◆ Task data:
Lemma wpM_lift {A} (r : result A) (Q : A -> Z -> Prop) (R : Z -> Prop) n :
  (forall a, r = Ok a -> Q a n) -> R n -> wpM (liftM r) Q R n.
Proof. intros HQ HR w <-. unfold liftM. destruct r as [a|e]; [by apply HQ|done]. Qed.

Lemma wp_client {A} (m : M (world S) A) (Q : A -> _ -> _ -> Prop) (R : _ -> _ -> Prop) t n :
  wpM m (fun a => Q a t) (R t) n -> wp (client m) Q R t n.
Proof.
  intros Hm s Ht Hn. specialize (Hm (rw_world (ho_calls (ed_host s))) Hn).
  unfold client, via_host, via_replay, via_edit, checkpoints_of, srv in *.
  destruct (m _) as [w' [a|e]]; cbn; by rewrite Ht.
Qed.

Lemma wpM_request {A} fn (rq : UnaryCalls.rpc A) (Q : A -> Z -> Prop) (R : Z -> Prop) n :
  (forall s s' o, native sessionId s = n -> call_unary rq s = (s', o) ->
    match o with CallReplied (Some r) => Q r (native sessionId s') | _ => R (native sessionId s') end) ->
  R n -> wpM (request (as_request (required fn rq))) Q R n.
Proof.
  intros Hq HR. apply wpM_bind. intros w Hn. unfold EditSession.call, as_request, required, unary, bindT.
  pose proof (native_client sessionId (server w)) as Hc.
  destruct (get_client (server w)) as [s1 [e|[]]]; cbn in *.
  { intros w' Hw. cbn. by rewrite Hw, Hc, Hn. }
  destruct (call_unary rq s1) as [s2 o] eqn:E. specialize (Hq s1 s2 o ltac:(congruence) E).
  destruct o as [e|[r|]]; cbn; intros w' Hw; cbn; by rewrite Hw.
Qed.

Lemma wp_create (Q : Z -> _ -> _ -> Prop) (R : _ -> _ -> Prop) t n :
  Q (n + 1) t (n + 1) -> R t n -> R t (n + 1) ->
  wp (client (@SessionApi.createCheckpoint S (rpc sessionId))) Q R t n.
Proof.
  intros HQ HR HR1. apply wp_client, wpM_bind, wpM_request; [|done].
  intros s s' o Hn E. apply (native_create sessionId) in E. rewrite Hn in E.
  destruct o as [e|[r|]]; [destruct E as [-> | ->]; done| |destruct E as [-> | ->]; done].
  destruct E as [-> ->]. apply wpM_lift; [|done]. intros a Ha. by apply requireSafeIntegerOutput_inv in Ha as [[= <-] _].
Qed.

Lemma wp_destroy (Q : Z -> _ -> _ -> Prop) (R : _ -> _ -> Prop) t n :
  (forall a, Q a t (n - 1)) -> R t n -> R t (n - 1) ->
  wp (client (@SessionApi.destroyLastCheckpoint S (rpc sessionId))) Q R t n.
Proof.
  intros HQ HR HR1. apply wp_client, wpM_bind, wpM_request; [|done].
  intros s s' o Hn E. apply (native_destroy sessionId) in E. rewrite Hn in E.
  destruct o as [e|[r|]]; [destruct E as [-> | ->]; done| |destruct E as [-> | ->]; done].
  rewrite E. apply wpM_lift; [|done]. intros a _. apply HQ.
Qed.

(** Checks of the counts of a reply. *)
Ltac outputs := repeat (apply wpM_bind, wpM_lift; [intros ? _|done]); apply wpM_ret.

Lemma wp_restore (Q : RestoreLastCheckpointResponse -> _ -> _ -> Prop) (R : _ -> _ -> Prop) t n :
  (forall r, Q r t n) -> R t n -> wp (client (@SessionApi.restoreLastCheckpoint S (rpc sessionId))) Q R t n.
Proof.
  intros HQ HR. apply wp_client, wpM_bind, wpM_request; [|done].
  intros s s' o Hn E. apply (native_restore sessionId) in E. rewrite E, Hn.
  destruct o as [e|[r|]]; [done| |done]. by outputs.
Qed.

Lemma wp_checkout k (Q : CheckoutCheckpointResponse -> _ -> _ -> Prop) (R : _ -> _ -> Prop) t n :
  (forall r, Q r t k) -> R t n -> R t k ->
  wp (client (@SessionApi.checkoutCheckpoint S (rpc sessionId) (NInt k))) Q R t n.
Proof.
  intros HQ HR HRk. apply wp_client, wpM_bind, wpM_lift; [|done].
  intros a Ha. apply requireSafeIntegerInput_inv in Ha as [[= ->] _].
  apply wpM_bind, wpM_request; [|done].
  intros s s' o Hn E. apply (native_checkout sessionId) in E. rewrite Hn in E.
  destruct o as [e|[r|]]; [destruct E as [-> | ->]; done| |destruct E as [-> | ->]; done].
  rewrite E. by outputs.
Qed.

Lemma wp_discard (Q : DiscardCheckpointFutureResponse -> _ -> _ -> Prop) (R : _ -> _ -> Prop) t n :
  (forall r, Q r t n) -> R t n -> wp (client (@SessionApi.discardCheckpointFuture S (rpc sessionId))) Q R t n.
Proof.
  intros HQ HR. apply wp_client, wpM_bind, wpM_request; [|done].
  intros s s' o Hn E. apply (native_discard sessionId) in E. rewrite E, Hn.
  destruct o as [e|[r|]]; [done| |done]. by outputs.
Qed.

Lemma silent_clear : silent (client (EditSession.clear false) (D := D)).
Proof.
  apply silent_client, withinM_bind; [apply _|apply withinM_call; intros s; apply native_clear|].
  intros [| |id]; intros w; cbn; reflexivity.
Qed.

(** *** Operations *)

Lemma silent_captured input : silent (captured created_at input).
Proof.
  apply silent_bind; [apply silent_reading|intros storage].
  apply silent_bind; [destruct storage; [apply silent_attempted, silent_store|apply silent_ret]|].
  intros [e|i]; [|apply silent_ret]. destruct storage; [|apply silent_ret].
  apply silent_bind; [apply silent_attempted, silent_store|intros r; apply silent_ret].
Qed.

Lemma silent_wait : silent (call waitForSessionSync (D := D)).
Proof. apply silent_call. intros s. apply quiet_wait. Qed.
Lemma silent_send : silent (call sendViewportData (D := D)).
Proof. apply silent_call. intros s. apply quiet_send. Qed.
Lemma silent_refresh : silent (call refreshSessionContentInfo (D := D)).
Proof. apply silent_call. intros s. apply quiet_refresh. Qed.

Lemma silent_reset a b c d :
  silent (resetSessionState sendViewportData scrollToStart a b c d).
Proof.
  apply silent_bind; [destruct d; [apply silent_ret|apply silent_history]|intros _].
  apply silent_bind; [apply silent_restored|intros _].
  apply silent_bind; [apply silent_call; intros s; destruct c; [apply quiet_scroll|apply quiet_send]|intros _].
  destruct b; [apply silent_notify|apply silent_ret].
Qed.

#[local] Hint Resolve silent_ret silent_throw silent_lift silent_reading silent_restored silent_history silent_notify
  silent_store silent_stored silent_changeCount silent_sha256 silent_assert silent_clear silent_captured
  silent_wait silent_send silent_refresh silent_reset silent_bind : silent.

(** The next call changes neither the timeline nor the checkpoints. *)
Ltac quiet := apply wp_bind, wp_silent; [eauto with silent|intros ?|try done].

(** What a call reads of the timeline. *)
Ltac look := apply wp_bind, wp_reading; intros ? ->.

Lemma splice_whole {A} (l : list A) : splice_from (len l) l = l.
Proof.
  unfold splice_from. destruct (Z.ltb_spec (len l) 0); [unfold len in *; lia|].
  apply firstn_all2. unfold len. lia.
Qed.

Lemma splice_length {A} c (l : list A) : 0 <= c <= len l -> len (splice_from c l) = c.
Proof.
  intros Hc. unfold splice_from. destruct (Z.ltb_spec c 0); [lia|]. unfold len in *. rewrite length_take. lia.
Qed.

Lemma cut_placed c t : 0 <= c <= len (tl_entries t) -> placed (cut_entries c t).
Proof. intros Hc. split; [|done]. cbn. rewrite splice_length by done. lia. Qed.

Lemma wp_truncate_stored c (Q : unit -> _ -> _ -> Prop) R t n :
  Q tt t n -> Q tt (without_storage t) n -> wp (truncate_stored c) Q R t n.
Proof.
  intros HQ HQ'. apply wp_bind, wp_attempted, wp_silent; [apply silent_stored|intros _; by apply wp_ret|].
  intros e. by apply wp_timeline.
Qed.

(** A timeline that is in order, with its cursor at [c]. *)
Definition ordered_at (c : Z) (t : CheckpointTimelineState) : Prop := in_order t /\ tl_cursor t = c.

Lemma wp_truncate c (Q : unit -> _ -> _ -> Prop) t n :
  in_order t -> (forall c', c = Some c' -> 0 <= c' < len (tl_entries t)) ->
  (forall t', ordered_at (default (tl_cursor t) c) t' -> Q tt t' n) ->
  wp (truncateCheckpointTimelineFuture sessionId c) Q (fun t _ => in_order t) t n.
Proof.
  intros Ho Hc HQ. pose proof Ho as [Hnav Hp]. look. rewrite Hnav. cbn [orb].
  destruct Hp as [Hcur Harch]. set (k := default (tl_cursor t) c) in *.
  assert (Hk : 0 <= k <= len (tl_entries t)).
  { unfold k. destruct c as [c'|]; cbn; [|done]. specialize (Hc c' eq_refl). lia. }
  destruct (Z.ltb_spec k 0); [lia|]. cbn [orb]. destruct (Z.leb_spec (len (tl_entries t)) k).
  { apply wp_ret, HQ. split; [done|]. unfold k in *. destruct c as [c'|]; cbn in *; [|done].
    specialize (Hc c' eq_refl). lia. }
  apply wp_bind, wp_discard; [intros r|done]. quiet.
  destruct (_ <? k); [by apply wp_throw|].
  apply wp_bind, wp_truncate_stored; apply wp_timeline, HQ; (split; [split; [done|by apply cut_placed]|done]).
Qed.

Lemma pushed_placed count e t :
  1 <= count <= len (tl_entries t) + 1 ->
  let entries := splice_from (count - 1) (tl_entries t) ++ [e] in
  len entries = count /\ last_change_count entries = e.1.
Proof.
  intros Hc entries. unfold entries, last_change_count. rewrite last_snoc. split; [|done].
  unfold len. rewrite length_app, Nat2Z.inj_add. fold (len (splice_from (count - 1) (tl_entries t))).
  rewrite splice_length by lia. cbn. lia.
Qed.

Lemma wp_record count kind ids records (Q : option interval -> _ -> _ -> Prop) t n :
  in_order t -> 1 <= count <= len (tl_entries t) + 1 ->
  (forall i t', ordered_at count t' -> len (tl_entries t') = count -> Q (Some i) t' n) ->
  wp (recordCheckpointTimelineEntry sessionId created_at count kind ids records) Q (fun t _ => in_order t) t n.
Proof.
  intros Ho Hc HQ. pose proof Ho as [Hnav [Hcur Harch]]. look. rewrite Hnav. cbv zeta.
  do 5 quiet. apply wp_bind, wp_timeline, wp_ret.
  pose proof (pushed_placed count (a, a3) t Hc) as [Hl He]. cbv zeta in Hl, He.
  apply HQ; [|exact Hl]. split; [|done]. split; [done|]. split; cbn -[splice_from len last_change_count].
  - rewrite Hl. lia.
  - by rewrite He.
Qed.
(** * h5py/ipy_completer.py: the IPython tab-completion hook of h5py

    A shallow embedding of [src/h5py/ipy_completer.py].

    - Python 2 byte strings ([str]) are Rocq [string]s.
    - The module [re] is embedded as a small backtracking matcher
      ([Module Re]); the three module-level patterns are values of its
      syntax.
    - The functions of the file thread two effects, exceptions and
      mutation of module-level state; they live in a state-and-error
      monad [M] over a record [World].
    - Host objects (what [eval] returns, the shell, [generics]) are opaque
      to the file; they are records of the capabilities the file uses. *)

From Stdlib Require Import String Ascii List Bool Arith ZArith Lia.
Import ListNotations.
Local Open Scope list_scope.
Local Open Scope string_scope.
Local Open Scope nat_scope.

(** ** Python strings *)

Module PyStr.

Definition chr (n : nat) : ascii := ascii_of_nat n.
Definition TAB : ascii := chr 9.
Definition LF : ascii := chr 10.
Definition VT : ascii := chr 11.
Definition FF : ascii := chr 12.
Definition CR : ascii := chr 13.
Definition DQUOTE : ascii := chr 34.
Definition str1 (c : ascii) : string := String c EmptyString.

(** [c in s] for a one-character [c]. *)
Fixpoint contains (c : ascii) (s : string) : bool :=
  match s with
  | EmptyString => false
  | String x t => Ascii.eqb x c || contains c t
  end.

(** [s[:n]]: the slice stops at the end of a shorter string. *)
Fixpoint take (n : nat) (s : string) : string :=
  match n, s with
  | S k, String x t => String x (take k t)
  | _, _ => EmptyString
  end.

(** [s.startswith(p)]. *)
Definition startswith (p s : string) : bool := String.prefix p s.

(** The test [i[:len(item)] == item] of both completers. *)
Definition slice_eq (item i : string) : bool :=
  String.eqb (take (String.length item) i) item.

Fixpoint rev_onto (s acc : string) : string :=
  match s with
  | EmptyString => acc
  | String x t => rev_onto t (String x acc)
  end.
Definition rev (s : string) : string := rev_onto s EmptyString.

(** Whitespace of [str.strip()] with no argument. *)
Definition isspace (c : ascii) : bool :=
  Ascii.eqb c " " || Ascii.eqb c TAB || Ascii.eqb c LF
  || Ascii.eqb c VT || Ascii.eqb c FF || Ascii.eqb c CR.

Fixpoint lstrip_by (f : ascii -> bool) (s : string) : string :=
  match s with
  | EmptyString => EmptyString
  | String x t => if f x then lstrip_by f t else s
  end.
Definition rstrip_by (f : ascii -> bool) (s : string) : string :=
  rev (lstrip_by f (rev s)).

(** [s.strip()]. *)
Definition strip (s : string) : string :=
  rstrip_by isspace (lstrip_by isspace s).

(** [s.rfind(c) + 1]: the length of the shortest prefix of [s] that holds
    every occurrence of [c]; 0 when there is none. *)
Fixpoint rfind_succ (c : ascii) (s : string) : nat :=
  match s with
  | EmptyString => 0
  | String x t =>
      match rfind_succ c t with
      | 0 => if Ascii.eqb x c then 1 else 0
      | S k => S (S k)
      end
  end.

(** [s[n:]]. *)
Fixpoint drop (n : nat) (s : string) : string :=
  match n, s with
  | S k, String _ t => drop k t
  | _, _ => s
  end.

(** [c * n]. *)
Fixpoint repeat_chr (c : ascii) (n : nat) : string :=
  match n with
  | 0 => EmptyString
  | S k => String c (repeat_chr c k)
  end.

(** [s.endswith(c)]. *)
Fixpoint endswith_chr (c : ascii) (s : string) : bool :=
  match s with
  | EmptyString => false
  | String x EmptyString => Ascii.eqb x c
  | String _ t => endswith_chr c t
  end.

(** The text after the last [c] of [s] ([s.rsplit(c, 1)[-1]]). *)
Definition after_last (c : ascii) (s : string) : string :=
  drop (rfind_succ c s) s.

(** Every character of [s] satisfies [f]. *)
Fixpoint all_chars (f : ascii -> bool) (s : string) : bool :=
  match s with
  | EmptyString => true
  | String x t => f x && all_chars f t
  end.

End PyStr.

(** ** posixpath *)

Module posixpath.
Import PyStr.

(** [posixpath.split(p)]:
<<
    i = p.rfind('/') + 1
    head, tail = p[:i], p[i:]
    if head and head != '/'*len(head):
        head = head.rstrip('/')
    return head, tail
>> *)
Definition split (p : string) : string * string :=
  let i := rfind_succ "/" p in
  let head := take i p in
  let tail := drop i p in
  let head :=
    if negb (String.eqb head "")
       && negb (String.eqb head (repeat_chr "/" (String.length head)))
    then rstrip_by (Ascii.eqb "/"%char) head
    else head in
  (head, tail).

(** [posixpath.join(a, b)]:
<<
    if b.startswith('/'):                    path = b
    elif path == '' or path.endswith('/'):   path += b
    else:                                    path += '/' + b
>> *)
Definition join (a b : string) : string :=
  if startswith "/" b then b
  else if String.eqb a "" || endswith_chr "/" a then a ++ b
  else a ++ "/" ++ b.

End posixpath.

(** ** The module [re]

    A backtracking matcher in continuation-passing style for the part of the
    pattern language the file uses: literals, [.], character sets, [\w],
    concatenation, greedy [?], [*] and [+], lazy [+?], capturing groups,
    back-references, negative look-ahead and [$].  Alternatives are tried in
    the order Python tries them, so the first success is Python's match. *)

Module Re.
Import PyStr.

◆ Assigned task: Given the records above, return exactly the lines starting at the line containing "destruct b; [apply" and ending at the line containing "silent_store silent_stored silent_changeCount", including both.

◆ Task response:
  destruct b; [apply silent_notify|apply silent_ret].
Qed.

#[local] Hint Resolve silent_ret silent_throw silent_lift silent_reading silent_restored silent_history silent_notify
  silent_store silent_stored silent_changeCount silent_sha256 silent_assert silent_clear silent_captured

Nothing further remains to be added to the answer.